Bagansiapiapi, wawasan riau.com -- Pemerintah Kabupaten Rokan Hilir (Pemkab Rohil) terus bergerak cepat dan terukur dalam menanggulangi status Kejadian Luar Biasa (KLB) Malaria di wilayahnya.
Sebagai bentuk komitmen serius, Wakil Bupati Rohil, Jhony Charles, memimpin langsung rapat koordinasi teknis bersama delegasi Kementerian Kesehatan RI (Kemenkes) dan tim ahli Centers for Disease Control and Prevention (CDC) di ruang kerja Wakil Bupati, Lantai 4 Kantor Bupati Rohil, kawasan Batu 6 Bagansiapiapi.
Pertemuan strategis ini berfokus pada evaluasi data epidemiologi lapangan serta penyusunan strategi intervensi teknis yang lebih efektif dan efisien guna menghentikan laju penularan malaria di Negeri Seribu Kubah.
Dalam arahannya, Wabup Jhony Charles menegaskan pentingnya kolaborasi lintas sektor. Penanganan wabah kesehatan menurutnya tidak bisa dilakukan secara parsial, melainkan membutuhkan kerja sama tim (teamwork) yang solid dari seluruh instansi terkait.
"Kita harus bekerja sebagai tim dan saling memberikan dukungan penuh. Kehadiran rekan-rekan dari Kemenkes dan CDC sangat krusial untuk memperkuat aspek teknis epidemiologi dan intervensi di titik-titik rawan penularan," tegas Jhony Charles.
Guna memastikan percepatan eksekusi di lapangan, Wabup turut didampingi langsung oleh Kepala Dinas Kesehatan (Kadiskes) Rohil dan Kepala Dinas Badan Penanggulangan Bencana Daerah (Kadis BPBD) Rohil.
Sinergi antara sektor kesehatan dan manajemen kebencanaan ini disiapkan untuk mempercepat percepatan logistik pencegahan serta penanganan darurat.
Percepatan distribusi kelambu, obat-obatan malaria, serta pelaksanaan Indoor Residual Spraying (IRS) atau penyemprotan dinding rumah di wilayah terdampak.

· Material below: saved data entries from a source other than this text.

(** * go-odp: the netlink codec of [netlink.go]

    A shallow embedding of the message builder, the response validator and
    the message parser ("butcher") of [netlink.go], with the properties of
    the natural-language specification stated over it.

    Conventions of the embedding.
    - Go's [int] and [uintptr] are 64 bits wide (linux/amd64, the platform
      the code is run on); every fixed-width integer is a [Z] and the
      wrap-around of each arithmetic operation is written out.
    - A byte slice is a [list byte].  Structured access through
      [unsafe.Pointer] casts reads and writes the bytes of the slice in the
      byte order of the machine, which is a parameter ([ByteOrder]).
    - A run-time panic of the Go program is an explicit outcome ([Panic]),
      distinct from an [error] value returned to the caller. *)

From Stdlib Require Import ZArith List Lia Bool.
From Stdlib.Strings Require Import Byte String.
From stdpp Require Import gmap.
Import ListNotations.

Open Scope Z_scope.

(** ** Fixed-width integers *)

Module GoInt.

Definition max_int : Z := 2 ^ 63 - 1.
Definition min_int : Z := - 2 ^ 63.

(** Two's complement reduction to a signed integer of [64] bits ([int]). *)
Definition wrap_int (x : Z) : Z := (x + 2 ^ 63) mod 2 ^ 64 - 2 ^ 63.
(** ... and to [int32], [uint16], [uint32], [uintptr]. *)
Definition wrap_int32 (x : Z) : Z := (x + 2 ^ 31) mod 2 ^ 32 - 2 ^ 31.
Definition wrap_uint16 (x : Z) : Z := x mod 2 ^ 16.
Definition wrap_uint32 (x : Z) : Z := x mod 2 ^ 32.
Definition wrap_uintptr (x : Z) : Z := x mod 2 ^ 64.

Definition int_add (x y : Z) : Z := wrap_int (x + y).
Definition int_sub (x y : Z) : Z := wrap_int (x - y).
Definition int_mul (x y : Z) : Z := wrap_int (x * y).
Definition int_neg (x : Z) : Z := wrap_int (- x).
(** Go's [/] truncates towards zero. *)
Definition int_quot (x y : Z) : Z := wrap_int (Z.quot x y).

Definition is_int (x : Z) : Prop := min_int <= x <= max_int.
Definition is_uint16 (x : Z) : Prop := 0 <= x < 2 ^ 16.
Definition is_uint32 (x : Z) : Prop := 0 <= x < 2 ^ 32.
Definition is_uintptr (x : Z) : Prop := 0 <= x < 2 ^ 64.

End GoInt.
Import GoInt.

(** ** [align] *)

(** [func align(n int, a int) int { return (n + a - 1) & -a }] *)
Definition align (n a : Z) : Z :=
  Z.land (int_sub (int_add n a) 1) (int_neg a).

Definition is_pow2 (a : Z) : Prop := exists k, 0 <= k /\ a = 2 ^ k.

(** The alignment property of the specification at one pair of arguments:
    [align n a] is the least multiple of [a] above [n]; aligning is
    idempotent; the result is [0] modulo [a] (Go's [%]); and the distance to
    [n] (Go's [-] on [int]) is below [a]. *)
Definition align_spec (n a : Z) : Prop :=
  ((a | align n a) /\ n <= align n a /\
   (forall m, n <= m -> (a | m) -> align n a <= m)) /\
  align (align n a) a = align n a /\
  Z.rem (align n a) a = 0 /\
  int_sub (align n a) n < a.

(** Its two halves: [align n a] is the least multiple of [a] above [n]; and
    the three equations on [align n a] alone. *)
Definition align_rounds_up (n a : Z) : Prop :=
  (a | align n a) /\ n <= align n a /\
  (forall m, n <= m -> (a | m) -> align n a <= m).

Definition align_algebra (n a : Z) : Prop :=
  align (align n a) a = align n a /\
  Z.rem (align n a) a = 0 /\
  int_sub (align n a) n < a.

(** ** Outcomes of a call *)

(** Run-time panics of the Go program. [UnsafeAccess] is an access through
    an [unsafe.Pointer] cast that falls outside the slice the pointer was
    taken from: Go does not check it and its effect is not determined by the
    slice, so the embedding stops there. *)
Inductive panic : Type :=
| IndexOutOfRange
| SliceBoundsOutOfRange
| MakeSliceOutOfRange
| UnsafeAccess.

(** A call returns ([Ok]), panics, or exhausts the fuel given to one of the
    two loops of the program ([OutOfFuel] is no behaviour of the Go code). *)
Inductive result (A : Type) : Type :=
| Ok (a : A)
| Panic (p : panic)
| OutOfFuel.
Arguments Ok {A} a.
Arguments Panic {A} p.
Arguments OutOfFuel {A}.

Definition bind {A B : Type} (c : result A) (k : A -> result B) : result B :=
  match c with
  | Ok a => k a
  | Panic p => Panic p
  | OutOfFuel => OutOfFuel
  end.

Notation "'let*' x ':=' c 'in' k" := (bind c (fun x => k))
  (at level 10, x pattern, c at level 200, k at level 200).

(** The [error] values the program builds with [fmt.Errorf], one constructor
    for each message, carrying the formatted arguments; [NetlinkError] is the
    struct of that name. A [nil] error is [None]. *)
Inductive error : Type :=
| TruncatedHeader (have : Z)
    (* "truncated netlink message header (have %d bytes)" *)
| TruncatedMessage (have expected : Z)
    (* "truncated netlink message (have %d bytes, expected %d)" *)
| PidMismatch (got expected : Z)
    (* "netlink reply pid mismatch (got %d, expected %d)" *)
| SeqMismatch (got expected : Z)
    (* "netlink reply sequence number mismatch (got %d, expected %d)" *)
| NetlinkError (Errno : Z)
| MultipleMessages
    (* "multiple netlink messages recieved" *)
| TruncatedPayload (at_pos n : Z)
    (* "netlink response payload truncated (at %d, expected at least %d bytes)" *)
| WrongType (got expected : Z)
    (* "netlink response has wrong type (got %d, expected %d)" *)
| MissingAttribute (typ : Z)
    (* "missing attribute %d" *)
| Truncated (obj : string) (have expected : Z).
    (* "truncated %s (have %d bytes, expected %d)" *)

(** ** Bytes and memory *)

Definition len {A : Type} (l : list A) : Z := Z.of_nat (length l).

Definition byte_to_Z (b : byte) : Z := Z.of_N (Byte.to_N b).
Definition Z_to_byte (z : Z) : byte :=
  match Byte.of_N (Z.to_N (z mod 256)) with
  | Some b => b
  | None => x00
  end.

Inductive ByteOrder : Type := LittleEndian | BigEndian.

Fixpoint le_decode (bs : list byte) : Z :=
  match bs with
  | [] => 0
  | b :: bs' => byte_to_Z b + 256 * le_decode bs'
  end.

Fixpoint le_encode (n : nat) (v : Z) : list byte :=
  match n with
  | O => []
  | S n' => Z_to_byte v :: le_encode n' (v / 256)
  end.

(** The unsigned value of a field of [length bs] bytes, and its bytes. *)
Definition decode (bo : ByteOrder) (bs : list byte) : Z :=
  match bo with
  | LittleEndian => le_decode bs
  | BigEndian => le_decode (rev bs)
  end.

Definition encode (bo : ByteOrder) (n : nat) (v : Z) : list byte :=
  match bo with
  | LittleEndian => le_encode n v
  | BigEndian => rev (le_encode n v)
  end.

(** [&data[pos]]: the address of an element, an index into [data]. *)
Definition elem_addr (data : list byte) (pos : Z) : result Z :=
  if (0 <=? pos) && (pos <? len data) then Ok pos else Panic IndexOutOfRange.

(** Reading and writing [n] bytes at an address obtained from a cast. *)
Definition load (bo : ByteOrder) (data : list byte) (addr : Z) (n : nat) : result Z :=
  if (0 <=? addr) && (addr + Z.of_nat n <=? len data)
  then Ok (decode bo (firstn n (skipn (Z.to_nat addr) data)))
  else Panic UnsafeAccess.

Definition store (bo : ByteOrder) (data : list byte) (addr : Z) (n : nat) (v : Z)
  : result (list byte) :=
  if (0 <=? addr) && (addr + Z.of_nat n <=? len data)
  then Ok (firstn (Z.to_nat addr) data ++ encode bo n v
           ++ skipn (Z.to_nat addr + n) data)
  else Panic UnsafeAccess.

(** [data[lo:hi]] of a slice whose capacity is its length (a received
    datagram): the bytes of the result. *)
Definition slice (data : list byte) (lo hi : Z) : result (list byte) :=
  if (0 <=? lo) && (lo <=? hi) && (hi <=? len data)
  then Ok (firstn (Z.to_nat (hi - lo)) (skipn (Z.to_nat lo) data))
  else Panic SliceBoundsOutOfRange.

(** A sub-slice that is read through a pointer cast keeps the memory of its
    parent: [mem] is the parent, [base] the index of the first byte of the
    sub-slice in it, [sublen] its length. *)
Record subslice : Type := { mem : list byte; base : Z; sublen : Z }.

Definition reslice (data : list byte) (lo hi : Z) : result subslice :=
  if (0 <=? lo) && (lo <=? hi) && (hi <=? len data)
  then Ok {| mem := data; base := lo; sublen := hi - lo |}
  else Panic SliceBoundsOutOfRange.

(** ** The parts of Go's [syscall] package the program uses (linux) *)

Module syscall.

Definition NLMSG_HDRLEN : Z := 16.
Definition NLMSG_ALIGNTO : Z := 4.
Definition RTA_ALIGNTO : Z := 4.
Definition SizeofRtAttr : Z := 4.
Definition NLMSG_ERROR : Z := 2.

(** A field of a struct: its offset and its width in bytes. *)
Definition field : Type := (Z * nat)%type.

(** [type NlMsghdr struct { Len uint32; Type uint16; Flags uint16;
                            Seq uint32; Pid uint32 }] *)
Module NlMsghdr.
Definition Len : field := (0, 4%nat).
Definition Type_ : field := (4, 2%nat).
Definition Flags : field := (6, 2%nat).
Definition Seq : field := (8, 4%nat).
Definition Pid : field := (12, 4%nat).
End NlMsghdr.

(** [type RtAttr struct { Len uint16; Type uint16 }] *)
Module RtAttr.
Definition Len : field := (0, 2%nat).
Definition Type_ : field := (2, 2%nat).
End RtAttr.

(** [type NlMsgerr struct { Error int32; Msg NlMsghdr }] *)
Module NlMsgerr.
Definition Error : field := (0, 4%nat).
End NlMsgerr.

End syscall.
Import syscall.

(** [p.f] and [p.f = v] for a pointer [p] into [data]. *)
Definition get_field (bo : ByteOrder) (data : list byte) (p : Z) (f : field) : result Z :=
  load bo data (p + fst f) (snd f).

Definition set_field (bo : ByteOrder) (data : list byte) (p : Z) (f : field) (v : Z)
  : result (list byte) :=
  store bo data (p + fst f) (snd f) v.

(** [func nlMsghdrAt(data []byte, pos int) *syscall.NlMsghdr], and likewise
    [rtAttrAt]. *)
Definition nlMsghdrAt (data : list byte) (pos : Z) : result Z := elem_addr data pos.
Definition rtAttrAt (data : list byte) (pos : Z) : result Z := elem_addr data pos.

(** [nlMsgerrAt], which the program calls on the payload sub-slice. *)
Definition nlMsgerrAt (payload : subslice) (pos : Z) : result Z :=
  if (0 <=? pos) && (pos <? sublen payload)
  then Ok (base payload + pos)
  else Panic IndexOutOfRange.

(** ** The response validator *)

(** [s.addr.Pid] is the only part of the socket that [checkResponse] reads. *)
Record NetlinkSocket : Type := { fd : Z; addr_Pid : Z }.

(** [syscall.Errno(-nlerr.Error)]: negation on [int32], then the conversion
    to [uintptr]. *)
Definition Errno_of_neg (e : Z) : Z := wrap_uintptr (wrap_int32 (- e)).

Pemetaan berbasis digital untuk memantau titik rawan serta mengawasi migrasi/perpindahan penduduk di daerah endemis.
Sosialisasi dan edukasi mengenai Pola Hidup Bersih dan Sehat (PHBS) serta gerakan pemberantasan sarang nyamuk secara menyeluruh kepada masyarakat.
Perwakilan delegasi pusat menyambut baik gerak cepat dan sikap terbuka Pemerintah kabupaten Rokan Hilir (Rohil).
Sesi rapat diakhiri dengan komitmen bersama seluruh jajaran untuk menuntaskan status KLB Malaria di Kabupaten Rokan Hilir demi keselamatan dan kesehatan seluruh warga. (Zal).